Te lo posso garantire che quando una ragazza è realmente innamorata di te non ti lascia almeno che non la tradisci o non le menti , ognuno ha i suoi difetti e la gelosia può essere uno di questi ma quando lei arriva a rompere solo per questo c'è altro sotto e loro sono maestre nel celartelo, fatti vedere con un altra possibilmente carina e se trova il tempo anche solo per insultarti sai già quanto in realtà fosse troppo sicura di te e una volta che le togli certezze viene a piangere .


----------



## mefisto94 (1 Aprile 2014)

Fabry_cekko ha scritto:


> mmm non credo...le donne sono strane, quasi sempre chi lascia non pensa a come potresti sentirti, vive la sua vita in modo normale
> cmq certo che ne uscirete (anzi usciremo xD) non è mai morto nessuno per una delusione d'amore



Dipende sempre dalle persone. Mi sembrava d'aver capito che fosse una ragazza brava e abbatsanza sensibile.


----------



## Fabry_cekko (1 Aprile 2014)

mefisto94 ha scritto:


> Dipende sempre dalle persone. Mi sembrava d'aver capito che fosse una ragazza brava e abbatsanza sensibile.

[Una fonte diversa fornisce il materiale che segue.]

(** C10 as stated fails on three counts.  With the console and its child
    sharing a pipe and the console's read end closed, [kill] of the child
    releases the pipe that the console's descriptor 4 still designates;
    for the pid 4, outside the table of the demo platform, [kill] has no
    defined result; and a child that has killed itself becomes READY by a
    fork of its own, without any scheduling trap. *)
Lemma kill_frame_fails :
  (∃ c' (k' : @kernel demo),
     hilevel_handler_svc (with_args 1 0 0 (fst demo_half)) 6 (snd demo_half)
     = Some (c', k')
     ∧ @fdTab demo (procTab (snd demo_half) !!! demo_slot0) !!! 1%fin = 4
     ∧ file (openFileTab (snd demo_half) !!! demo_fd4) = Some 1%positive
     ∧ is_Some (heap (snd demo_half) !! 1%positive)
     ∧ @fdTab demo (procTab k' !!! demo_slot0) !!! 1%fin = 4
     ∧ file (openFileTab k' !!! demo_fd4) = Some 1%positive
     ∧ refCount (openFileTab k' !!! demo_fd4) = 1
     ∧ heap k' !! 1%positive = None)
  ∧ hilevel_handler_svc (with_args 4 0 0 (fst demo_booted)) 6 (snd demo_booted)
    = None
  ∧ (∃ c' (k' : @kernel demo),
       hilevel_handler_svc (fst demo_zombie) 3 (snd demo_zombie) = Some (c', k')
       ∧ executing (snd demo_zombie) = Some demo_slot1
       ∧ @status demo (procTab (snd demo_zombie) !!! demo_slot1)
         = STATUS_TERMINATED
       ∧ executing k' = Some demo_slot1
       ∧ time k' = time (snd demo_zombie)
       ∧ @status demo (procTab k' !!! demo_slot1) = STATUS_READY).
Proof.
  split; [|split].
  - assert (observe (λ _ k', (@fdTab demo (procTab k' !!! demo_slot0) !!! 1%fin,
                              file (openFileTab k' !!! demo_fd4),
                              refCount (openFileTab k' !!! demo_fd4),
                              heap k' !! 1%positive))
              (hilevel_handler_svc (with_args 1 0 0 (fst demo_half)) 6
                 (snd demo_half))
            = Some (4, Some 1%positive, 1, None)) as Hrun by by_eval.
    destruct (hilevel_handler_svc _ _ _) as [[c' k']|]; [|discriminate Hrun].
    injection Hrun as Hfd Hfile Hrc Hheap. exists c', k'.
    split; [reflexivity|]. split; [by_eval|]. split; [by_eval|].
    split; [by_decide|].
    split; [exact Hfd|]. split; [exact Hfile|]. split; [exact Hrc|exact Hheap].
  - by_eval.
  - assert (observe (λ _ k', (executing k', time k',
                              @status demo (procTab k' !!! demo_slot1)))
              (hilevel_handler_svc (fst demo_zombie) 3 (snd demo_zombie))
            = Some (Some demo_slot1, 1, STATUS_READY))
      as Hrun by by_eval.
    destruct (hilevel_handler_svc _ _ _) as [[c' k']|]; [|discriminate Hrun].
    injection Hrun as Hex Htime Hst. exists c', k'.
    split; [reflexivity|]. split; [by_eval|]. split; [by_eval|].
    split; [exact Hex|]. split; [|exact Hst].
    etrans; [exact Htime|]. by_eval.
Qed.

(** ** Fork *)

Section Fork.
Context `{P : Platform}.

Lemma fork_inv_start (k : kernel) e n : fork_inv k e n 0 k.
Proof.
  unfold fork_inv. repeat split; try done.
  exists (fdTab (procTab k !!! n)). split.
  - by rewrite set_fdTab_fdTab, vlookup_insert_self.
  - intros l. rewrite decide_False by lia. done.
Qed.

non centra niente...anche la mia è una bravissima persona, ma abbiamo tutti qualche comportamento stranissimo


----------



## mefisto94 (1 Aprile 2014)

Fabry_cekko ha scritto:


> non centra niente...anche la mia è una bravissima persona, ma abbiamo tutti qualche comportamento stranissimo



Ma un conto è avere qualche comportamento strano, un conto è comportarsi da s..nzi.


----------



## de sica (2 Aprile 2014)

mefisto94 ha scritto:


> Dipende sempre dalle persone. Mi sembrava d'aver capito che fosse una ragazza brava e abbatsanza sensibile.

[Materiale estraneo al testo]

(** * ESP32 NVS provisioning tool: a shallow embedding of [main.py]

    The program is orchestration code: it parses four command-line flags,
    keeps a small CSV key/value store per device under [certs/], and shells
    out to two external tools (the certificate-blob generator and the flashing
    tool).  The embedding below follows the source function by function.

    Environment model (everything the Python standard library and the
    operating system do for the program):
    - text is [string]; Python [str] methods are written out on it
      ([strip], [split], [startswith], ...), for ASCII text;
    - a file that holds text is represented by the list of records that
      [csv.reader] yields from it, and [csv.writer.writerow] at the end of
      the file adds one record (files written by [csv.writer] terminate
      every record, so this is what the append does); a file that is not
      decodable text is [Binary];
    - the file system is a finite map from resolved paths to nodes
      (directory or regular file); paths are resolved syntactically on [/]
      (POSIX), empty segments are dropped, and [.], [..] and links are not
      interpreted; permissions are not modelled;
    - an external process is an oracle [spawn] from a command line and the
      current file system to either an exception of the spawning call or a
      completed process (its output as decoded text, its exit code and the
      file system it leaves); time-outs and the scheduling of the two ends
      of a pipe are not modelled;
    - the operating system's random source is an oracle [urandom];
    - what the program prints and which commands it spawns is recorded, in
      order, in the trace of the world. *)

From stdpp Require Import gmap strings list fin_maps pretty.
From Stdlib Require Import ZArith Ascii.
From Stdlib.Strings Require Import Byte.

Local Open Scope Z_scope.

(** ** Python [str] operations *)

Module Str.

(** [str.isspace] on one ASCII character: TAB..CR, FS..US and space. *)
Definition isspace (c : ascii) : bool :=
  let n := N_of_ascii c in
  ((9 <=? n) && (n <=? 13) || (28 <=? n) && (n <=? 32))%N.

Definition is_empty (s : string) : bool :=
  match s with EmptyString => true | String _ _ => false end.

(** Python truthiness of a [str]. *)
Definition truthy (s : string) : bool := negb (is_empty s).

Infatti al di là della delusione, non posso negare che lei sia una ragazza brava e sensibile. Forse però è ancora un po' immatura, questo si


----------



## Fabry_cekko (2 Aprile 2014)

mefisto94 ha scritto:


> Ma un conto è avere qualche comportamento strano, un conto è comportarsi da s..nzi.



è la stessa cosa


----------



## mefisto94 (2 Aprile 2014)

de sica ha scritto:


> Infatti al di là della delusione, non posso negare che lei sia una ragazza brava e sensibile. Forse però è ancora un po' immatura, questo si



O forse no. Ma forse sto facendo l'avvocato del diavolo. Per dire, ce ne sono di persone che si comportano così, pensando magari che si possa soffrire di più vedendo.

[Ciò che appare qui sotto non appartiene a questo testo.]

(** What the trainer calls and this repository does not define: numpy's
    [log1p] on floats, the Surprise routines and the writing of a pickle.
    Each routine that draws random numbers takes the state of the generator
    and returns the next one. *)
Class Externals : Type := {
  log1p : Q → Q;
  Trainset : Type;
  Testset : Type;
  (** [GridSearchCV(SVDpp, grid, measures, cv, n_jobs=-1).fit(data)], then
      its [best_params]: a dict keyed by measure. *)
  GridSearchCV_fit :
    ParamGrid → list string → Z → Dataset → N → Result (gmap string Params) * N;
  train_test_split : Dataset → Q → N → Result (Trainset * Testset) * N;
  (** The [SVDpp] constructor applied to the parameters, then [fit(trainset)]. *)
  SVDpp_fit : Params → Trainset → N → Result Model * N;
  (** [open(path, 'wb')] followed by [pickle.dump]: whether the file system
      takes the file at [path]. *)
  write_outcome : string → WriteOutcome
}.

(** *** The world outside the process *)

(** What a file that exists holds: the object that was pickled into it,
    or bytes that are no complete pickle, which is what a dump leaves that
    raised after the file had been opened for writing. *)
Inductive File (A : Type) : Type :=
  | Pickled (a : A)
  | Garbage.
Arguments Pickled {A} a.
Arguments Garbage {A}.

O forse ha un pò di paura, di timidezza, di vergogna, non lo so. Provo a tirare a caso.


----------



## mefisto94 (2 Aprile 2014)

Fabry_cekko ha scritto:


> è la stessa cosa



Strano lo interpreto in maniera diversa.


----------



## de sica (8 Aprile 2014)

mefisto94 ha scritto:


> O forse no. Ma forse sto facendo l'avvocato del diavolo. Per dire, ce ne sono di persone che si comportano così, pensando magari che si possa soffrire di più vedendo.
> 
> O forse ha un pò di paura, di timidezza, di vergogna, non lo so. Provo a tirare a caso.



Non lo so. Comunque sabato ci siamo salutato in modo molto semplice. Sinceramente comincio a credere di aver fallito con lei, nel senso che non sono diventato il più importante


----------



## Shevchenko (23 Aprile 2014)

De Sica: Come va ora?
Lo so che il topic è diciamo un pò "vecchio" ma mi sento di dover intervenire.
Nella vita vera,quindi non nei film,non esiste la donna che ti molla per il tuo bene e questa è una cosa che scrivo per Mefisto94.
Segnatela sta cosa per il futuro.Non esiste.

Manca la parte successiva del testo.